Red Flags to Watch For

  • !No suggested changes feature, reviewers describing fixes in comments instead of proposing exact code edits wastes everyone's time
  • !Review analytics are completely absent, you can't improve what you can't measure; at minimum track review cycle time
  • !No CODEOWNERS or auto-assignment, manual reviewer assignment creates bottlenecks and uneven workload
  • !Platform forces context-switching, if your review tool is separate from your code hosting, you're adding friction to every review

The Bottom Line

GitHub Pull Requests (free to $4/user) are sufficient for 95% of teams, focus on culture (small PRs, fast turnaround, constructive feedback) before adding tools. Reviewable (~$10/user) helps if GitHub's UX is your bottleneck for large PRs.

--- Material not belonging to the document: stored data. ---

(** [-] int [frac] [exp]; an [int] of several digits does not start with 0. *)
Inductive number_text : bool -> Z -> Z -> list Z -> Prop :=
| number_intro (neg : bool) d int fs frac e ex :
    digits (d :: int) -> (d = 48 -> int = []) ->
    (fs = [] /\ frac = [] \/ digits fs /\ frac = 46 :: fs) ->
    exponent_text e ex ->
    number_text neg (digits_value (d :: int ++ fs)) (e - Z.of_nat (length fs))
      ((if neg then [45] else []) ++ (d :: int) ++ frac ++ ex).

(** A document's texts; the lists of elements and of members with the bracket
    that ends them. *)
#[warnings="-register-all"]
Inductive text_of : json_doc -> list Z -> Prop :=
| text_string s b : chars_text s b -> text_of (DString s) (34 :: b ++ [34])
| text_number neg m e b : number_text neg m e b -> text_of (DNumber neg m e) b
| text_object_nil w : blank w -> text_of (DObject []) (123 :: w ++ [125])
| text_object l w b : blank w -> members_text l b -> text_of (DObject l) (123 :: w ++ b)
| text_array_nil w : blank w -> text_of (DArray []) (91 :: w ++ [93])
| text_array l w b : blank w -> elements_text l b -> text_of (DArray l) (91 :: w ++ b)
| text_true : text_of DTrue [116; 114; 117; 101]
| text_false : text_of DFalse [102; 97; 108; 115; 101]
| text_null : text_of DNull [110; 117; 108; 108]
with elements_text : list json_doc -> list Z -> Prop :=
| elements_last d b w : text_of d b -> blank w -> elements_text [d] (b ++ w ++ [93])
| elements_more d b w w' l bs :
    text_of d b -> blank w -> blank w' -> elements_text l bs ->
    elements_text (d :: l) (b ++ w ++ 44 :: w' ++ bs)
with members_text : list (list Z * json_doc) -> list Z -> Prop :=
| members_last m b w : member_text m b -> blank w -> members_text [m] (b ++ w ++ [125])
| members_more m b w w' l bs :
    member_text m b -> blank w -> blank w' -> members_text l bs ->
    members_text (m :: l) (b ++ w ++ 44 :: w' ++ bs)
with member_text : list Z * json_doc -> list Z -> Prop :=
| member_intro name nb w w' d b :
    chars_text name nb -> blank w -> blank w' -> text_of d b ->
    member_text (name, d) (34 :: nb ++ 34 :: w ++ 58 :: w' ++ b).

Scheme text_of_mut := Induction for text_of Sort Prop
  with elements_text_mut := Induction for elements_text Sort Prop
  with members_text_mut := Induction for members_text Sort Prop
  with member_text_mut := Induction for member_text Sort Prop.

Fixpoint doc_depth (d : json_doc) : Z :=
  match d with
  | DObject l => 1 + foldr (fun m n => Z.max (doc_depth (snd m)) n) 0 l
  | DArray l => 1 + foldr (fun d n => Z.max (doc_depth d) n) 0 l
  | _ => 0
  end.

(** The value a document stands for: a number is the nearest double. *)
#[warnings="-register-all"]
Inductive denotes : json_doc -> json_value -> Prop :=
| denotes_string s b : denotes (DString s) (JString b s)
| denotes_number neg m e : denotes (DNumber neg m e) (JNumber (double_of neg m e))
| denotes_object l o : Forall2 (fun m m' => m_name m' = fst m /\ denotes (snd m) (m_value m')) l (o_head o) -> denotes (DObject l) (JObject o)
| denotes_array l a : Forall2 (fun d e => denotes d (e_value e)) l (a_head a) -> denotes (DArray l) (JArray a)
| denotes_true : denotes DTrue JTrue
| denotes_false : denotes DFalse JFalse
| denotes_null : denotes DNull JNull.

(** ** Lexical facts *)

(** A value ends where the text goes on with no part of a number. *)
Definition follow (t : list Z) : Prop :=
  match t with
  | [] => False
  | c :: _ => isdigit c = false /\ c <> 46 /\ tolower c <> 101 /\ c <> 88 /\ c <> 120
  end.

Lemma blank_space w : blank w -> Forall (fun c => isspace c = true) w.
Proof.
  intros H. eapply Forall_impl; [exact H|]. cbn. intros c Hc. rewrite !elem_of_cons, elem_of_nil in Hc.
  by destruct Hc as [->|[->|[->|[->|[]]]]].
Qed.

Lemma follow_blank w c l : blank w -> follow (c :: l) -> follow (w ++ c :: l).
Proof.
  intros Hw Hc. destruct Hw as [|x w Hx _]; [done|]. cbn [app follow]. rewrite !elem_of_cons, elem_of_nil in Hx.
  by destruct Hx as [->|[->|[->|[->|[]]]]].
Qed.

Lemma utf8_is_byte code : 0 <= code < 1114112 -> Forall is_byte (utf8 code).
Proof.
  intros Hc. unfold utf8. destruct (Z.ltb_spec code 128); [|destruct (Z.ltb_spec code 2048); [|destruct (Z.ltb_spec code 65536)]];
    repeat constructor; unfold is_byte; dlia.
Qed.

Lemma short_escape e c :
  (e, c) ∈ [(34, 34); (92, 92); (47, 47); (98, 8); (102, 12); (110, 10); (114, 13); (116, 9)] ->
  escaped e = Some c /\ 0 < e < 256 /\ is_byte c.
Proof.
  rewrite !elem_of_cons, elem_of_nil. unfold is_byte.
  intros H. repeat (destruct H as [H|H]; [injection H as -> ->; split; [done|lia]|]). done.
Qed.

Lemma chars_text_bytes s b : chars_text s b -> Forall is_byte s.
Proof.
  induction 1 as [|c s b Hc _ _ _ IH|e c s b He _ IH|code txt s b Hc _ _ _ IH]; [constructor|constructor; [unfold is_byte; lia|done]| |].
  - constructor; [by apply short_escape in He as (_ & _ & He)|done].
  - apply Forall_app. split; [by apply utf8_is_byte|done].
Qed.

Lemma hex_char_plain c v : hex_char c v -> 48 <= c < 128 /\ c <> 92.
Proof. intros []; lia. Qed.

Lemma hex4_text_chars txt u : hex4_text txt u -> Forall (fun c => 48 <= c < 128 /\ c <> 92) txt.
Proof.
  intros (a & b & c & d & x & y & z & w & -> & Ha & Hb & Hc & Hd & _). repeat constructor; by eapply hex_char_plain.
Qed.

Section Strings.
Context (buf : list Z).

(** One character or escape at a time. *)
Lemma length_plain fuel i len x l r : at_pos buf i (x :: l) -> x <> 34 -> 32 <= x -> x <> 92 ->
  string_length buf fuel i len = Ret r -> exists f, string_length buf f (i + 1) (i32 (len + 1)) = Ret r.
Proof.
  intros Hp H34 H32 H92 H. destruct fuel; [discriminate|]. cbn [string_length] in H. rewrite (at_pos_rd _ _ _ _ Hp) in H. cbn [cbind] in H.
  destruct (Z.eqb_spec x 34), (Z.ltb_spec x 32), (Z.eqb_spec x 92); try lia. eauto.
Qed.

Lemma length_escape fuel i len e l r : at_pos buf i (92 :: e :: l) -> e <> 0 ->
  string_length buf fuel i len = Ret r -> exists f, string_length buf f (i + 1 + 1) (i32 (len + 1)) = Ret r.
Proof.
  intros Hp He H. destruct fuel; [discriminate|]. cbn [string_length] in H. rewrite (at_pos_rd _ _ _ _ Hp) in H. apply at_pos_next in Hp.
  cbn in H. rewrite (at_pos_rd _ _ _ _ Hp) in H. cbn [cbind] in H. destruct (Z.eqb_spec e 0); [done|eauto].
Qed.

Lemma length_hexes txt : Forall (fun c => 48 <= c < 128 /\ c <> 92) txt -> forall fuel i len l r, at_pos buf i (txt ++ l) ->
  string_length buf fuel i len = Ret r -> exists f len', string_length buf f (i + blen txt) len' = Ret r.
Proof.
  induction 1 as [|c txt [Hc H92] _ IH]; intros fuel i len l r Hp H.
  - exists fuel, len. by rewrite Z.add_0_r.
  - cbn [app] in Hp. eapply length_plain in H as [f H]; [|exact Hp|lia..]. apply at_pos_next in Hp.
    destruct (IH _ _ _ _ _ Hp H) as (f' & len' & H'). exists f', len'. by rewrite blen_cons, Z.add_assoc.
Qed.

Lemma length_unicode fuel i len txt code l r : escapes txt code -> at_pos buf i (92 :: 117 :: txt ++ l) ->
  string_length buf fuel i len = Ret r -> exists f len', string_length buf f (i + 2 + blen txt) len' = Ret r.
Proof.
  intros He Hp H. eapply length_escape in H as [f H]; [|exact Hp|done]. do 2 apply at_pos_next in Hp.
  replace (i + 1 + 1) with (i + 2) in * by lia.
  destruct He as [[_ Ht]|(_ & hi & lo & Hhi & Hlo & ->)]; [eapply (length_hexes txt); [by eapply hex4_text_chars|exact Hp|exact H]|].
  rewrite <- !app_assoc in Hp. eapply (length_hexes hi) in H as (f1 & l1 & H); [|by eapply hex4_text_chars|exact Hp].
  apply at_pos_app in Hp. cbn [app] in Hp. eapply length_escape in H as [f2 H]; [|exact Hp|done]. do 2 apply at_pos_next in Hp.
  eapply (length_hexes lo) in H as (f3 & l3 & H); [|by eapply hex4_text_chars|exact Hp]. exists f3, l3.
  rewrite !blen_app. change (blen [92; 117]) with 2.
  by replace (i + 2 + (blen hi + (2 + blen lo))) with (i + 2 + blen hi + 1 + 1 + blen lo) by lia.
Qed.

Lemma put_Ret size str bs r : put size str bs = Ret r -> r = str ++ bs.
Proof. unfold put. destruct (_ <=? _); [|discriminate]. by intros [= <-]. Qed.

Lemma loop_plain fuel size i str x l r : at_pos buf i (x :: l) -> x <> 34 -> x <> 92 ->
  string_loop buf fuel size i str = Ret r -> exists f, string_loop buf f size (i + 1) (str ++ [x]) = Ret r.
Proof.
  intros Hp H34 H92 H. destruct fuel; [discriminate|]. cbn [string_loop] in H. rewrite (at_pos_rd _ _ _ _ Hp) in H. cbn [cbind] in H.
  destruct (Z.eqb_spec x 34), (Z.eqb_spec x 92); try lia. apply cbind_Ret_inv in H as (s & Hs%put_Ret & H). subst s. eauto.
Qed.

Lemma loop_escape fuel size i str e c l r : at_pos buf i (92 :: e :: l) -> escaped e = Some c ->
  string_loop buf fuel size i str = Ret r -> exists f, string_loop buf f size (i + 1 + 1) (str ++ [c]) = Ret r.
Proof.
  intros Hp He H. destruct fuel; [discriminate|]. cbn [string_loop] in H. rewrite (at_pos_rd _ _ _ _ Hp) in H. apply at_pos_next in Hp.
  cbn in H. rewrite (at_pos_rd _ _ _ _ Hp) in H. cbn [cbind] in H. rewrite He in H.
  apply cbind_Ret_inv in H as (s & Hs%put_Ret & H). subst s. eauto.
Qed.
(* ===== verification/Crc16.v ===== *)
(** * Hash slots of the cluster client

    [crc16] (libredis/hiredis/crc16.c), the table driven CRC, and
    [keyHashSlot] (libredis/hiredis/hircluster.c), which maps a key to one of
    the 16384 hash slots.  The table driven routine is proved equal to the
    bit-serial CRC-16/XMODEM with polynomial 0x1021, and the slot function to
    the hash-tag rule of the cluster specification. *)

From S2P Require Import Prelude.

Definition crc16tab : list Z :=
  [0x0000; 0x1021; 0x2042; 0x3063; 0x4084; 0x50a5; 0x60c6; 0x70e7; 0x8108;
   0x9129; 0xa14a; 0xb16b; 0xc18c; 0xd1ad; 0xe1ce; 0xf1ef; 0x1231; 0x0210;
   0x3273; 0x2252; 0x52b5; 0x4294; 0x72f7; 0x62d6; 0x9339; 0x8318; 0xb37b;
   0xa35a; 0xd3bd; 0xc39c; 0xf3ff; 0xe3de; 0x2462; 0x3443; 0x0420; 0x1401;
   0x64e6; 0x74c7; 0x44a4; 0x5485; 0xa56a; 0xb54b; 0x8528; 0x9509; 0xe5ee;
   0xf5cf; 0xc5ac; 0xd58d; 0x3653; 0x2672; 0x1611; 0x0630; 0x76d7; 0x66f6;
   0x5695; 0x46b4; 0xb75b; 0xa77a; 0x9719; 0x8738; 0xf7df; 0xe7fe; 0xd79d;
   0xc7bc; 0x48c4; 0x58e5; 0x6886; 0x78a7; 0x0840; 0x1861; 0x2802; 0x3823;
   0xc9cc; 0xd9ed; 0xe98e; 0xf9af; 0x8948; 0x9969; 0xa90a; 0xb92b; 0x5af5;
   0x4ad4; 0x7ab7; 0x6a96; 0x1a71; 0x0a50; 0x3a33; 0x2a12; 0xdbfd; 0xcbdc;
   0xfbbf; 0xeb9e; 0x9b79; 0x8b58; 0xbb3b; 0xab1a; 0x6ca6; 0x7c87; 0x4ce4;
   0x5cc5; 0x2c22; 0x3c03; 0x0c60; 0x1c41; 0xedae; 0xfd8f; 0xcdec; 0xddcd;
   0xad2a; 0xbd0b; 0x8d68; 0x9d49; 0x7e97; 0x6eb6; 0x5ed5; 0x4ef4; 0x3e13;
   0x2e32; 0x1e51; 0x0e70; 0xff9f; 0xefbe; 0xdfdd; 0xcffc; 0xbf1b; 0xaf3a;
   0x9f59; 0x8f78; 0x9188; 0x81a9; 0xb1ca; 0xa1eb; 0xd10c; 0xc12d; 0xf14e;
   0xe16f; 0x1080; 0x00a1; 0x30c2; 0x20e3; 0x5004; 0x4025; 0x7046; 0x6067;
   0x83b9; 0x9398; 0xa3fb; 0xb3da; 0xc33d; 0xd31c; 0xe37f; 0xf35e; 0x02b1;
   0x1290; 0x22f3; 0x32d2; 0x4235; 0x5214; 0x6277; 0x7256; 0xb5ea; 0xa5cb;
   0x95a8; 0x8589; 0xf56e; 0xe54f; 0xd52c; 0xc50d; 0x34e2; 0x24c3; 0x14a0;
   0x0481; 0x7466; 0x6447; 0x5424; 0x4405; 0xa7db; 0xb7fa; 0x8799; 0x97b8;
   0xe75f; 0xf77e; 0xc71d; 0xd73c; 0x26d3; 0x36f2; 0x0691; 0x16b0; 0x6657;
   0x7676; 0x4615; 0x5634; 0xd94c; 0xc96d; 0xf90e; 0xe92f; 0x99c8; 0x89e9;
   0xb98a; 0xa9ab; 0x5844; 0x4865; 0x7806; 0x6827; 0x18c0; 0x08e1; 0x3882;
   0x28a3; 0xcb7d; 0xdb5c; 0xeb3f; 0xfb1e; 0x8bf9; 0x9bd8; 0xabbb; 0xbb9a;
   0x4a75; 0x5a54; 0x6a37; 0x7a16; 0x0af1; 0x1ad0; 0x2ab3; 0x3a92; 0xfd2e;
   0xed0f; 0xdd6c; 0xcd4d; 0xbdaa; 0xad8b; 0x9de8; 0x8dc9; 0x7c26; 0x6c07;
   0x5c64; 0x4c45; 0x3ca2; 0x2c83; 0x1ce0; 0x0cc1; 0xef1f; 0xff3e; 0xcf5d;
   0xdf7c; 0xaf9b; 0xbfba; 0x8fd9; 0x9ff8; 0x6e17; 0x7e36; 0x4e55; 0x5e74;
   0x2e93; 0x3eb2; 0x0ed1; 0x1ef0].

(** One iteration of the loop of [crc16]: the operands are promoted to [int],
    and the assignment truncates to [uint16_t]. *)
Definition crc16_step (crc b : Z) : Z :=
  u16 (Z.lxor (Z.shiftl crc 8)
              (nth (Z.to_nat (Z.land (Z.lxor (Z.shiftr crc 8) b) 255)) crc16tab 0)).

Fixpoint crc16_loop (counter : nat) (buf : list Z) (crc : Z) : comp Z :=
  match counter with
  | O => Ret crc
  | S n =>
      match buf with
      | [] => Oob
      | b :: buf' => crc16_loop n buf' (crc16_step crc b)
      end
  end.

Definition crc16 (buf : list Z) (len : Z) : comp Z :=
  crc16_loop (Z.to_nat len) buf 0.

(** The two searches of [keyHashSlot]: the index of the first occurrence of
    [c] at or after [i], or [keylen]. *)
Fixpoint slot_scan (fuel : nat) (key : list Z) (keylen c i : Z) : comp Z :=
  if i <? keylen then
    let! b := rd key i in
    if b =? c then Ret i else
    match fuel with
    | O => NoFuel
    | S f => slot_scan f key keylen c (i + 1)
    end
  else Ret i.

Definition keyHashSlot (key : list Z) (keylen : Z) : comp Z :=
  let! s := slot_scan (Z.to_nat keylen) key keylen 123 0 in
  if s =? keylen then
    let! h := crc16 key keylen in Ret (Z.land h 16383)
  else
    let! e := slot_scan (Z.to_nat keylen) key keylen 125 (s + 1) in
    if (e =? keylen) || (e =? s + 1) then
      let! h := crc16 key keylen in Ret (Z.land h 16383)
    else
      let! h := crc16 (drop (Z.to_nat (s + 1)) key) (e - s - 1) in
      Ret (Z.land h 16383).

(** ** Reference: the bit-serial CRC *)

(** One shift of a 16-bit register with polynomial x^16 + x^12 + x^5 + 1. *)
Definition crc_shift (x : Z) : Z :=
  u16 (Z.lxor (Z.shiftl x 1) (if Z.testbit x 15 then 0x1021 else 0)).

Definition crc_byte (crc b : Z) : Z :=
  Nat.iter 8 crc_shift (Z.lxor crc (Z.shiftl b 8)).

Definition crc16_spec (buf : list Z) : Z := foldl crc_byte 0 buf.

(** The part of a key that is hashed: what lies between the first '{' and
    the first '}' after it, when both exist and the text is not empty. *)
Fixpoint upto (c : Z) (l : list Z) : option (list Z) :=
  match l with
  | [] => None
  | b :: l' => if b =? c then Some [] else cons b <$> upto c l'
  end.

Fixpoint after (c : Z) (l : list Z) : option (list Z) :=
  match l with
  | [] => None
  | b :: l' => if b =? c then Some l' else after c l'
  end.

Definition hash_tag (key : list Z) : list Z :=
  match after 123 key ≫= upto 125 with
  | Some (b :: t) => b :: t
  | _ => key
  end.

(** ** The table driven step is eight bit-serial shifts *)

(** The two halves of a shifted register: the table index depends on the high
    byte only, and the low byte only moves up. *)
Lemma crc16tab_spec :
  forallb (fun i => Nat.iter 8 crc_shift (Z.shiftl i 8) =? nth (Z.to_nat i) crc16tab 0)
          (seqZ 0 256) = true.
Proof. vm_compute. reflexivity. Qed.
(** The loop of [mysql_stream_write]; [buf] is the unread rest, [nleft] its
    length. *)
Fixpoint mysql_stream_loop (fuel : nat) (buf : list Z) (nleft : Z) (s : mysql_stream)
  : comp (Z * mysql_stream) :=
  match fuel with
  | O => NoFuel
  | S f =>
      let! '(ret, n, s1) := stream_call buf nleft s in
      if nleft =? n then Ret (ret, s1)
      else mysql_stream_loop f (drop (Z.to_nat n) buf) (nleft - n) s1
  end.

(** Every two rounds consume a byte: the fuel is proved to be enough. *)
Definition mysql_stream_write (buf : list Z) (s : mysql_stream) : comp (Z * mysql_stream) :=
  mysql_stream_loop (2 * length buf + 2) buf (blen buf) s.
End Stream.

(** ** Specification of the encodings *)

(** The length-encoded integer of the protocol: 251 is reserved for NULL. *)
Definition lenenc (n : Z) : list Z :=
  if n <? 251 then [n]
  else if n <? 2 ^ 16 then 252 :: le_bytes 2 n
  else if n <? 2 ^ 24 then 253 :: le_bytes 3 n
  else 254 :: le_bytes 8 n.

Lemma uintkorr_le_bytes pre n z post :
  0 <= z < 256 ^ Z.of_nat n ->
  uintkorr (Z.of_nat n) (pre ++ le_bytes n z ++ post) (blen pre) = Ret z.
Proof.
  intros Hz. unfold uintkorr. rewrite <- (blen_le_bytes n z), rd_block_app_mid. simpl.
  by rewrite le_val_bytes.
Qed.

Lemma korr_after pre c k n z post :
  k = Z.of_nat n -> 0 <= z < 256 ^ k ->
  uintkorr k (pre ++ c :: le_bytes n z ++ post) (blen pre + 1) = Ret z.
Proof.
  intros -> Hz. replace (pre ++ c :: le_bytes n z ++ post) with ((pre ++ [c]) ++ le_bytes n z ++ post)
    by (by rewrite <- app_assoc).
  replace (blen pre + 1) with (blen (pre ++ [c])) by (rewrite blen_app; done).
  by apply uintkorr_le_bytes.
Qed.

(** reading a length-encoded integer anywhere in a buffer gives back the
    integer, and moves the position just past it. *)
Theorem decode_length_safe_lenenc (pre post : list Z) (n : Z) :
  0 <= n < 2 ^ 64 ->
  decode_length_safe (pre ++ lenenc n ++ post) (blen pre) =
    Ret (1, Some n, blen pre + blen (lenenc n)).
Proof.
  intros Hn. pose proof (blen_nonneg post). unfold decode_length_safe, lenenc.
  destruct (Z.ltb_spec n 251) as [H1|H1].
  { simpl app. rewrite rd_app_mid. simpl cbind.
    repeat match goal with |- context [n =? ?k] => destruct (Z.eqb_spec n k); [lia|] end.
    done. }
  destruct (Z.ltb_spec n (2 ^ 16)) as [H2|H2]; [|destruct (Z.ltb_spec n (2 ^ 24)) as [H3|H3]].
  all: cbn [app]; rewrite rd_app_mid; cbn [cbind]; simpl (_ =? _); cbv iota.
  all: rewrite Z.gtb_ltb; autorewrite with blen_db.
  all: match goal with |- context [?a <? ?b] => destruct (Z.ltb_spec a b); [lia|] end.
  all: erewrite korr_after by (try reflexivity; lia).
  all: simpl; f_equal; f_equal; lia.
Qed.

Lemma decode_length_safe_lenenc_witness :
  decode_length_safe [9; 253; 112; 17; 1; 7] 1 = Ret (1, Some 70000, 5).
Proof.
  apply (decode_length_safe_lenenc [9] [7] 70000). lia.
Defined.

Lemma rd_block_Oob buf p n :
  0 <= p -> 0 <= n -> blen buf < p + n -> rd_block buf p n = Oob.
Proof.
  intros. unfold rd_block. destruct (Z.leb_spec (p + n) (blen buf)); [lia|].
  by rewrite andb_false_r.
Qed.

(** The number of bytes that follow a length header. *)
Definition korr_size (c : Z) : option Z :=
  if c =? 252 then Some 2 else if c =? 253 then Some 3 else if c =? 254 then Some 8 else None.

(** the bounds check of [decode_length_safe] is one byte short.  At a
    position inside the buffer, the function reads beyond the end of the
    buffer exactly when the header is 252, 253 or 254 and the last byte of the
    integer is missing; with two or more bytes missing it returns 0. *)
Theorem decode_length_safe_overread (buf : list Z) (p c : Z) :
  0 <= p < blen buf -> rd buf p = Ret c ->
  (decode_length_safe buf p = Oob <-> exists k, korr_size c = Some k /\ p + k = blen buf).
Proof.
  intros Hp Hc. unfold decode_length_safe, korr_size, uintkorr. rewrite Hc. cbn [cbind].
  assert (forall k pos, 0 <= k -> 1 <= pos ->
    ((if p + k >? blen buf then Ret (0, None, p)
      else let! v := (let! b := rd_block buf (p + 1) k in Ret (le_val b)) in Ret (1, Some v, pos)) = Oob
     <-> exists k', Some k = Some k' /\ p + k' = blen buf)) as Hgen.
  { intros k pos Hk _. rewrite Z.gtb_ltb. destruct (Z.ltb_spec (blen buf) (p + k)).
    - split; [discriminate|]. intros (k' & [= <-] & ?). lia.
    - destruct (Z.eq_dec (p + k) (blen buf)) as [E|E].
      + rewrite rd_block_Oob by lia. cbn [cbind]. split; [eauto|done].
      + rewrite rd_block_in_bounds by lia. cbn [cbind].
        split; [discriminate|]. intros (k' & [= <-] & ?). lia. }
  assert (forall (A : Type) (a : A), Ret a = Oob <-> exists k', None = Some k' /\ p + k' = blen buf) as Hnone.
  { intros A a. split; [discriminate|]. intros (k' & ? & _). discriminate. }
  destruct (Z.eqb_spec c 251); [subst; apply Hnone|].
  destruct (Z.eqb_spec c 252); [apply Hgen; lia|].
  destruct (Z.eqb_spec c 253); [apply Hgen; lia|].
  destruct (Z.eqb_spec c 254); [apply Hgen; lia|].
  destruct (Z.eqb_spec c 255); apply Hnone.
Qed.

Lemma decode_length_safe_overread_witness :
  decode_length_safe [252; 1] 0 = Oob /\ decode_length_safe [252] 0 = Ret (0, None, 0).
Proof.
  split; [|reflexivity].
  apply (decode_length_safe_overread [252; 1] 0 252); [unfold blen; simpl; lia|reflexivity|].
  exists 2. split; reflexivity.
Defined.
(** One section of the message, on the parser. *)
Lemma parse_record_at idx p rs next :
0 <= idx <= 2 -> msgbuf p = buf -> msgbase p = base -> msgsize p = size ->
(if idx =? 0 then h_ancount (header p) else if idx =? 1 then h_nscount (header p)
 else h_arcount (header p)) = Z.of_nat (length rs) ->
records_at buf base size (cur p) rs next ->
eventually (fun f => dns_parser_parse_record malloc_ok f idx p)
  (Ret (0, set_cur next (set_records idx (get_records idx p ++ rs) p))).
Proof.
intros Hidx Hbuf Hbase Hsize Hcount Hrs. unfold dns_parser_parse_record. rewrite Hbuf, Hbase, Hsize.
destruct (Z.leb_spec 0 idx), (Z.leb_spec idx 2); try lia. simpl.
rewrite Hcount, Nat2Z.id. pose proof (parse_records_at _ _ _ Hrs (get_records idx p)).
ev_step. apply eventually_const.
Qed.
End ParseMessage.

(** C12: [dns_parser_parse_all] implements the message format.  Whenever the
    bytes are a message with one question and the announced records (names
    with or without compression, any record type), and memory suffices, it
    returns 0 with exactly this header, question and these records, in order,
    behind those the lists already held. *)
Theorem dns_parse_all_message (malloc_ok : Z -> bool) (p : dns_parser) (h : dns_header)
    (q : dns_question) (an ns ar : list dns_record) :
  (forall n, malloc_ok n = true) ->
  message_at (msgbuf p) (msgbase p) (msgsize p) h q an ns ar ->
  exists n p', forall fuel, (n <= fuel)%nat ->
    dns_parser_parse_all malloc_ok fuel p = Ret (0, p') /\
    header p' = h /\ question p' = q /\ complete p' = 1 /\
    answer_list p' = answer_list p ++ an /\
    authority_list p' = authority_list p ++ ns /\
    additional_list p' = additional_list p ++ ar.
Proof.
  intros Hm [h' name p1 qt qc an' p2 ns' p3 ar' p4 Hsz Hhd Hqd Hname Hq Hqt Hqc Han Hns Har Ran Rns Rar].
  destruct (parse_host_at _ _ _ _ _ _ Hname) as (host & <- & Hhost).
  destruct (read_header_at _ _ _ Hhd) as (b & Hb & Hh).
  set (p0 := set_question (mkQuestion (Some (cstr host)) qt qc)
               (set_cur (p1 + 4) (set_header h' (set_complete p)))).
  set (pa := set_cur p2 (set_records 0 (answer_list p ++ an') p0)).
  set (pb := set_cur p3 (set_records 1 (authority_list p ++ ns') pa)).
  set (pc := set_cur p4 (set_records 2 (additional_list p ++ ar') pb)).
  cut (eventually (fun f => dns_parser_parse_all malloc_ok f p) (Ret (0, pc))).
  { intros [n Hn]. exists n, pc. intros fuel Hf. rewrite Hn by done. done. }
  unfold dns_parser_parse_all. cbv zeta.
  cbn [msgbuf msgbase msgsize set_cur set_complete cur].
  destruct (Z.ltb_spec (msgsize p) DNS_HEADER_SIZE); [unfold DNS_HEADER_SIZE in *; lia|].
  rewrite Hb. cbn [cbind]. rewrite Hh. cbn [cbind].
  apply eventually_bind with (a := (0, p0)).
  { unfold dns_parser_parse_question. cbn [header set_cur set_header set_complete].
    rewrite Hqd. simpl. eapply eventually_bind; [exact Hhost|]. cbv beta iota. simpl.
    destruct (Z.ltb_spec (msgsize p) (p1 + 4)); [lia|].
    rewrite (uint16_at _ _ _ Hqt). cbn [cbind]. rewrite (uint16_at _ _ _ Hqc). cbn [cbind].
    unfold strdup_ok. rewrite Hm. apply eventually_const. }
  cbv beta iota. simpl (0 <? 0). cbv iota.
  apply eventually_bind with (a := (0, pa)).
  { by apply (parse_record_at malloc_ok Hm (msgbuf p) (msgbase p) (msgsize p) 0 p0). }
  cbv beta iota. simpl (0 <? 0). cbv iota.
  apply eventually_bind with (a := (0, pb)).
  { by apply (parse_record_at malloc_ok Hm (msgbuf p) (msgbase p) (msgsize p) 1 pa). }
  cbv beta iota. simpl (0 <? 0). cbv iota.
  apply eventually_bind with (a := (0, pc)).
  { by apply (parse_record_at malloc_ok Hm (msgbuf p) (msgbase p) (msgsize p) 2 pb). }
  apply eventually_const.
Qed.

LinearB (free tier + custom pricing) helps if you need data on what's actually slowing down your pipeline. The best review tool is engaged teammates who care about code quality.

Frequently Asked Questions

How big should a pull request be?

Research suggests under 400 lines changed gets better reviews, beyond that, review quality drops sharply. Some teams target under 200 lines. If your PRs are routinely huge, that's your biggest improvement opportunity.

How long should code review take?

Industry benchmarks: first review within 24 hours, total cycle under 48 hours for most PRs. If you're consistently longer, you have a bottleneck, usually too few reviewers or PRs that are too large.

Should we require specific reviewers or let anyone approve?

It depends on code criticality. Core infrastructure might require specific experts. Feature code can often be reviewed by anyone on the team. CODEOWNERS on GitHub helps automate smart defaults.